How Teachers Can Help Students Combat Social Atrophy

What is social atrophy? Social skills are like muscles: they can get weaker, or atrophy, from lack of use. In everyday interactions, students have to constantly make intuitive decisions about how to understand others’ words and body language, how to react
appropriately, and how much information to share with people in their lives. These decisions are complicated, but in typical non-pandemic life students get constant practice making these judgments, so often they are able to navigate social situations without a lot of thought.

During the global pandemic, students are getting much less practice with face-to-face communication. Wearing masks and staying socially distant compounds the awkward nature of current social interaction. Having a varied social diet and interacting with different people in different ways, from friends to teachers, to the school bus driver or the person working in the school cafeteria, gives students a sense of belonging to a broad community. Social isolation decreases this network and can lead to feelings of seclusion, loneliness, sadness, irritability, and exhaustion.

What skills do students need to combat social atrophy?
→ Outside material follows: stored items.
(* ===== verification/EndpointOrder.v ===== *)
(** * Link endpoints: order and completion

    The theorems on runs of endpoint messages: queues stay bounded and nothing
    panics; every tracked packet is answered exactly once; the frames of an
    endpoint leave its interface in the order in which they were submitted. *)

From S2P Require Import Prelude F64 Wire Packet LinkSignalling Receipt Ifac Table Hashlist PathTable.
From S2P Require Import ReverseTable LinkTable Ownership LinkTransit Tunnel Identity Announce Ingress RateLimit Blackhole.
From S2P Require Import Actor ActorFacts Restore Forward RelayFrame RelayDemo Endpoint EndpointSafe.
From stdpp Require Import prelude gmap fin_maps functions list.

Open Scope Z_scope.

(** Frames with the endpoints they come from. *)
Abbreviation labelled := (list (endpoint_key * bytes)).

(** ** What a send puts on the wire *)

Section order.
Context `{M : Mpsc} `{ML : !MpscLaws M} `{D : Digest} `{!DigestLaws D} `{K : Hkdf} `{!HkdfLaws K}
  `{G : Ed25519Signer} `{!Ed25519SignerLaws G}.
Implicit Types a : Actor.

Lemma refusal_not_sent a id e raw l off out :
  local_request_refusal a id e raw l off = Ok (Some out) → out ≠ OutSent.
Proof. unfold local_request_refusal. intros Hs. ok_inv Hs; done. Qed.
(** ** Pose timestamps of converter_v1 and convert_v3 *)

(** C9: on a key frame whose dataset timestamp is 1532402927647951 us,
    convert_v3 emits the pose at that value divided by 1e6 once, while
    converter_v1's [CoordinateConverter] emits it divided by 1e6 twice,
    a different value. *)
Theorem pose_timestamp_divided_twice_v1 :
  exists frames st po1 po3 prims,
    NuScenes._load_scene_data Scenarios.ts_db [Scenarios.ts_sample] = Some frames /\
    CoordV1.init Scenarios.ts_db frames = Some st /\
    CoordV1.convert_pose st frames 0 = Some po1 /\
    PoseV3.convert Scenarios.ts_db frames 0 = Some (po3, prims) /\
    V2.po_timestamp po3 = IZR 1532402927647951 / 1000000 /\
    V2.po_timestamp po1 = IZR 1532402927647951 / 1000000 / 1000000 /\
    V2.po_timestamp po1 <> V2.po_timestamp po3.
Proof.
  destruct (from_quat_some 0 0 0 1 ltac:(lra)) as [q Hq].
  do 5 eexists.
  split; [reflexivity|]. split; [reflexivity|]. split; [reflexivity|].
  split; [eapply (pose_v3_convert_eq _ _ _ _ _ q); [reflexivity|reflexivity|exact Hq|reflexivity]|].
  split; [reflexivity|]. split; [reflexivity|].
  change (IZR 1532402927647951 / 1000000 / 1000000 <> IZR 1532402927647951 / 1000000).
  assert (Ha : 0 < IZR 1532402927647951) by (apply IZR_lt; reflexivity). lra.
Qed.

(** ** Ids of the footprint polygons (convert_v3 and converter_v1) *)

Lemma map_opt_in {A B : Type} (f : A -> option B) (l : list A) (r : list B) :
  map_opt f l = Some r -> forall y, In y r -> exists x, In x l /\ f x = Some y.
Proof.
  revert r; induction l as [|x l IH]; intros r H y Hy; cbn in H.
  - injection H as <-. destruct Hy.
  - destruct (f x) as [b|] eqn:Hb; [|discriminate].
    destruct (map_opt f l) as [r'|] eqn:E; [|discriminate].
    injection H as <-. destruct Hy as [<-|Hy].
    + exists x. split; [left; reflexivity|exact Hb].
    + destruct (IH r' eq_refl y Hy) as (x' & Hx' & Hf). exists x'. split; [right; exact Hx'|exact Hf].
Qed.

Lemma object_trajectory_polyline (db : NuScenes.nusc) (frames : list NuScenes.frame_data)
    (i : nat) (a : V2.ann) (prims : list V2.primitive) (p : V2.primitive) :
  AnnoV3.object_trajectory db frames i a = Some prims -> In p prims ->
  V2.p_kind p = V2.Polyline.
Proof.
  intros H Hp. unfold AnnoV3.object_trajectory in H.
  destruct (AnnoV3._map_nuscenes_category (V2.a_category_name a)) as [category|];
    [|injection H as <-; destruct Hp].
  destruct (map_opt _ _) as [found|]; [|discriminate].
  destruct (Nat.ltb 1 _); injection H as <-; [|destruct Hp].
  destruct Hp as [<-|[]]. reflexivity.
Qed.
A strong social and emotional learning curriculum can help teachers support students as they navigate the current complicated social landscape. Teachers can help students:

  • Build and develop self-awareness
  • Strengthen their communication skills
  • Commit themselves to kindness with thought and intention
  • Learn to manage conflict with peers respectfully and without judgment

By helping students strengthen these abilities, teachers are providing students with lifelong skills that will help them communicate and connect with others with empathy and kindness throughout their lives.